Source records:
-*-*-

(** [SendEthValsetUpdate] once the confirmations have been checked. *)
Lemma SendEthValsetUpdate_passed s old new confirms rp cur newA :
  vs_Nonce old < vs_Nonce new ->
  checkValsetSigsAndRepack old confirms = Some (rp, None) ->
  valset_args (rp_validators rp) (rp_powers rp) old = Some cur ->
  valset_args_of new = Some newA ->
  wp (SendEthValsetUpdate s old new confirms)
    (send_outcome (peggyAddress s) (updateValset_data newA cur (rp_v rp) (rp_r rp) (rp_s rp))
       errPendingValset).
Proof.
  intros Hn Hc Hcur Hnew. unfold SendEthValsetUpdate, valset_args_of in *.
  rewrite (proj2 (Z.leb_gt _ _) Hn). destruct (validatorsAndPowers new) as [nv np].
  rewrite Hc. cbn [deref mbind prog_mbind prog_bind].
  rewrite Hcur, Hnew. cbn [deref mbind prog_mbind prog_bind].
  erewrite abi_Pack_ok by reflexivity. apply wp_send_unless_pending.
Qed.

(** ... and when they do not pass, nothing is sent. *)
Lemma SendEthValsetUpdate_refused s old new confirms rp e :
  checkValsetSigsAndRepack old confirms = Some (rp, Some e) ->
  wp (SendEthValsetUpdate s old new confirms) (fun tr o =>
    tr = [] /\ exists e', o = Done (None, Some e')).
Proof.
  intros Hc. unfold SendEthValsetUpdate.
  destruct (_ <=? _).
  { cbn. eauto. }
  destruct (validatorsAndPowers new) as [nv np]. rewrite Hc. cbn. split; eauto.
Qed.

Lemma SendTransactionBatch_passed s vs batch confirms rp cur amounts dests fees :
  checkBatchSigsAndRepack vs confirms = Some (rp, None) ->
  valset_args (rp_validators rp) (rp_powers rp) vs = Some cur ->
  batch_values batch = Some (amounts, dests, fees) ->
  wp (SendTransactionBatch s vs batch confirms)
    (send_outcome (peggyAddress s)
       (submitBatch_data cur (rp_v rp) (rp_r rp) (rp_s rp) amounts dests fees (BatchNonce batch)
          (HexToAddress (TokenContract batch)) (BatchTimeout batch))
       errPendingBatch).
Proof.
  intros Hc Hcur Hb. unfold SendTransactionBatch, batch_values in *.
  apply bind_Some in Hb as ([[la ld] lf] & Hv & Hb). rewrite Hc, Hv.
  cbn [deref mbind prog_mbind prog_bind]. rewrite Hcur. cbn [deref prog_bind].
  apply bind_Some in Hb as (la' & Ha & (lf' & Hf & [= <- <- <-])%bind_Some). rewrite Ha.
  cbn [deref mbind prog_mbind prog_bind]. rewrite Hf. cbn [deref mbind prog_mbind prog_bind].
  erewrite abi_Pack_ok by reflexivity. apply wp_send_unless_pending.
Qed.

Lemma SendTransactionBatch_refused s vs batch confirms rp e :
  checkBatchSigsAndRepack vs confirms = Some (rp, Some e) ->
  wp (SendTransactionBatch s vs batch confirms) (fun tr o =>
    tr = [] /\ exists e', o = Done (None, Some e')).
Proof. intros Hc. unfold SendTransactionBatch. rewrite Hc. cbn. split; eauto. Qed.

(** The contract of the check functions, on every list of confirmations. *)
Lemma checkValset_contract vs confirms rp e :
  wf_members (vs_Members vs) -> confirms <> [] ->
  checkValsetSigsAndRepack vs confirms = Some (rp, e) ->
  repack_contract (valset_confirm_of confirms) vs rp e.
Proof.
  intros Hwf Hne. unfold checkValsetSigsAndRepack.
  destruct (Nat.eqb_spec (length confirms) 0) as [H0|_];
    [by apply nil_length_inv in H0|].
  intros ([rp' good] & Hr & H)%bind_Some.
  pose proof (repack_contract_intro (valset_confirm_of confirms) _ vs rp' good
    (valsetGoodSig_last confirms) (wf_members_u64 _ Hwf) (wf_count _ Hwf) Hr) as Hrc.
  destruct (float_lt _ _); by injection H as <- <-.
Qed.

Lemma checkBatch_contract vs confirms rp e :
  wf_members (vs_Members vs) -> confirms <> [] ->
  checkBatchSigsAndRepack vs confirms = Some (rp, e) ->
  repack_contract (batch_confirm_of confirms) vs rp e.
Proof.
  intros Hwf Hne. unfold checkBatchSigsAndRepack.
  destruct (Nat.eqb_spec (length confirms) 0) as [H0|_];
    [by apply nil_length_inv in H0|].
  intros ([rp' good] & Hr & H)%bind_Some.
  pose proof (repack_contract_intro (batch_confirm_of confirms) _ vs rp' good
    (batchGoodSig_last confirms) (wf_members_u64 _ Hwf) (wf_count _ Hwf) Hr) as Hrc.
  destruct (float_lt _ _); by injection H as <- <-.
Qed.

Lemma checkValset_total vs confirms :
  (forall m sig, m ∈ vs_Members vs ->
     valset_confirm_of confirms (EthereumAddress m) = Some sig -> long_sig sig) ->
  exists rp e, checkValsetSigsAndRepack vs confirms = Some (rp, e).
Proof.
  intros Hlong. unfold checkValsetSigsAndRepack. destruct (_ =? _)%nat; [by eexists _, _|].
  destruct (repackMembers_total (valsetGoodSig (valsetSignerToSig confirms)) (vs_Members vs))
    as [[rp good] ->].
  { intros m sig Hm. rewrite valsetGoodSig_last. by apply Hlong. }
  simpl. destruct (float_lt _ _); by eexists _, _.
Qed.

Lemma checkBatch_total vs confirms :
  (forall m sig, m ∈ vs_Members vs ->
     batch_confirm_of confirms (EthereumAddress m) = Some sig -> long_sig sig) ->
  exists rp e, checkBatchSigsAndRepack vs confirms = Some (rp, e).
Proof.
  intros Hlong. unfold checkBatchSigsAndRepack. destruct (_ =? _)%nat; [by eexists _, _|].
  destruct (repackMembers_total (batchGoodSig (batchSignerToSig confirms)) (vs_Members vs))
    as [[rp good] ->].
  { intros m sig Hm. rewrite batchGoodSig_last. by apply Hlong. }
  simpl. destruct (float_lt _ _); by eexists _, _.
Qed.

End bridge.
(* ===== verification/Committer.v ===== *)
(** * Committer: signing and sending Ethereum transactions

    Models [orchestrator/ethereum/util/noncecache.go] (Module [NonceCache]) and
    [orchestrator/ethereum/committer/] (options, [ParseMaxGasPrice],
    [NewEthCommitter], [SendTx]).  All uses of the cache run in one goroutine at a
    time per account ([Serialize]), so the cache is threaded as state. *)
From Stdlib Require Import QArith Qround.
From S2P Require Import Prelude GoStrings Effects GoFloat Types External Model.
#[local] Open Scope Z_scope.

(** ** The nonce cache: a map from accounts to int64 *)
Module NonceCache.

Abbreviation nonceCache := (gmap Z Z).

Definition NewNonceCache : nonceCache := ∅.

(** [LoadOrStore(account, int64(0))]: the value, whether it was present, the map. *)
Definition LoadOrStore (n : nonceCache) (account : Address) : Z * bool * nonceCache :=
  match n !! account with
  | Some nonce => (nonce, true, n)
  | None => (0, false, <[account := 0]> n)
  end.

Definition Get (n : nonceCache) (account : Address) : Z * bool * nonceCache :=
  LoadOrStore n account.

Definition Set_ (n : nonceCache) (account : Address) (nonce : Z) : nonceCache :=
  <[account := nonce]> n.

Definition Incr (n : nonceCache) (account : Address) : Z * nonceCache :=
  let '(v, _, n) := LoadOrStore n account in
  let nonce := i64 (v + 1) in
  (nonce, <[account := nonce]> n).

Definition Decr (n : nonceCache) (account : Address) : Z * nonceCache :=
  let '(v, _, n) := LoadOrStore n account in
  let nonce := i64 (v - 1) in
  (nonce, <[account := nonce]> n).

(** [Sync], given the result of [syncFn]. *)
Definition Sync (n : nonceCache) (account : Address) (res : Z * error) : nonceCache :=
  let '(nonce, err) := res in
  match err with
  | None => <[account := i64 nonce]> n
  | Some _ => n
  end.

(** The nonce of an account, zero when it was never used. *)
Definition nonce_of (n : nonceCache) (account : Address) : Z := default 0 (n !! account).

Lemma Get_spec n a : Get n a = (nonce_of n a, bool_decide (is_Some (n !! a)),
                                <[a := nonce_of n a]> n).
Proof.
  unfold Get, LoadOrStore, nonce_of. destruct (n !! a) as [x|] eqn:E; simpl; [|done].
  by rewrite insert_id.
Qed.

Lemma Incr_spec n a :
  Incr n a = (i64 (nonce_of n a + 1), <[a := i64 (nonce_of n a + 1)]> n).
Proof.
  unfold Incr, LoadOrStore, nonce_of. destruct (n !! a) as [x|] eqn:E; simpl; [done|].
  by rewrite insert_insert_eq.
Qed.

Lemma Decr_spec n a :
  Decr n a = (i64 (nonce_of n a - 1), <[a := i64 (nonce_of n a - 1)]> n).
Proof.
  unfold Decr, LoadOrStore, nonce_of. destruct (n !! a) as [x|] eqn:E; simpl; [done|].
  by rewrite insert_insert_eq.
Qed.

Lemma nonce_of_insert n a x : nonce_of (<[a := x]> n) a = x.
Proof. unfold nonce_of. by rewrite lookup_insert_eq. Qed.

Lemma nonce_of_insert_ne n a b x : a <> b -> nonce_of (<[a := x]> n) b = nonce_of n b.
Proof. intros. unfold nonce_of. by rewrite lookup_insert_ne. Qed.

End NonceCache.

(** ** Options *)
Section committer.
Context {SH : Shopspring}.

Record options : Type := MkOptions {
  GasPrice : decimal;
  GasLimit : Z;
  RPCTimeout : Z
}.

Definition second : Z := 1000000000.

Definition defaultOptions : options :=
  let '(v, _) := NewFromString "20" in
  MkOptions (dec_Shift v 9) 1000000 (10 * second).

(** An [EVMCommitterOption] updates the options and may fail. *)
Definition EVMCommitterOption : Type := options -> options * error.

(** [applyOptions]: the options so far are kept when one fails. *)
Fixpoint applyOptions (o : options) (opts : list EVMCommitterOption) : options * error :=
  match opts with
  | [] => (o, None)
  | oo :: opts' =>
      let '(o', err) := oo o in
      match err with
      | Some _ => (o', Wrap err "failed to apply option to EVMCommitter")
      | None => applyOptions o' opts'
      end
  end.

Definition OptionGasPriceFromString (str : string) : EVMCommitterOption := fun o =>
  let '(gasPrice, err) := NewFromString str in
  match err with
  | Some _ => (o, Wrap err "unable to parse gas price from string to decimal")
  | None => (MkOptions gasPrice (GasLimit o) (RPCTimeout o), None)
  end.

Definition OptionGasPriceFromDecimal (gasPrice : decimal) : EVMCommitterOption := fun o =>
  (MkOptions gasPrice (GasLimit o) (RPCTimeout o), None).

Definition OptionGasPriceFromBigInt (i : Z) : EVMCommitterOption := fun o =>
  (MkOptions (NewFromBigInt i 0) (GasLimit o) (RPCTimeout o), None).

Definition OptionGasLimit (limit : Z) : EVMCommitterOption := fun o =>
  (MkOptions (GasPrice o) limit (RPCTimeout o), None).

Definition TxBroadcastTimeout (dur : Z) : EVMCommitterOption := fun o =>
  (MkOptions (GasPrice o) (GasLimit o) dur, None).

(** ** [ParseMaxGasPrice] *)

(** [ParseMaxGasPrice]; [None] is the panic on a number that does not parse. *)
Definition ParseMaxGasPrice (maxGasPriceStr : string) : option Z :=
  let maxGasPriceStr := strings_TrimSpace maxGasPriceStr in
  let maxGasPriceStr := strings_ToLower maxGasPriceStr in
  let unit := "gwei"%string in
  let '(maxGasPriceStr, isGwei) :=
    if strings_HasSuffix maxGasPriceStr unit
    then (strings_TrimSuffix maxGasPriceStr unit, true) else (maxGasPriceStr, false) in
  let maxGasPriceStr := strings_TrimSpace maxGasPriceStr in
  let '(maxGasPrice, err) := NewFromString maxGasPriceStr in
  match err with
  | Some _ => None
  | None =>
      let maxGasPrice := if isGwei : bool then dec_Shift maxGasPrice 9 else maxGasPrice in
      Some (dec_IntPart maxGasPrice)
  end.

(** ** Interface: the provider and the signer *)

(** [types.NewTransaction(nonce, to, nil, gasLimit, gasPrice, data)] *)
Record Transaction : Type := MkTransaction {
  tx_nonce : Z;
  tx_to : Address;
  tx_gasLimit : Z;
  tx_gasPrice : Z;
  tx_data : bytes
}.

(** [ethereum.CallMsg]; its value is zero. *)
Record CallMsg : Type := MkCallMsg {
  cm_From : Address;
  cm_To : Address;
  cm_GasPrice : Z;
  cm_Data : bytes
}.

Inductive evm_cmd : Type :=
  | SuggestGasPrice
  | EstimateGas (msg : CallMsg)
  | PendingNonceAt (account : Address)
  | Signer (from : Address) (tx : Transaction)
  | SendTransactionWithRet (tx : Transaction).

(** [Signer] replies with the hash of the signed transaction. *)
Definition evm_reply (c : evm_cmd) : Type :=
  match c with
  | SuggestGasPrice => Z * error
  | EstimateGas _ => Z * error
  | PendingNonceAt _ => Z * error
  | Signer _ _ => Hash * error
  | SendTransactionWithRet _ => Hash * error
  end.

Definition EvmI : Iface := MkIface evm_cmd evm_reply.
Definition ecall (c : evm_cmd) : prog EvmI (evm_reply c) := @call EvmI c.

(** [ethCommitter] *)
Record ethCommitter : Type := MkEthCommitter {
  committerOpts : options;
  fromAddress : Address;
  ethGasPriceAdjustment : gofloat;
  ethMaxGasPrice : Z;
  nonceCache : NonceCache.nonceCache
}.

-*-*-

■ **WORK ORDER**
Reproduce each line of the records in which the word "CallMsg" appears.

■ **ANSWER TO THIS PROBLEM**
(** [ethereum.CallMsg]; its value is zero. *)
Record CallMsg : Type := MkCallMsg {
  | EstimateGas (msg : CallMsg)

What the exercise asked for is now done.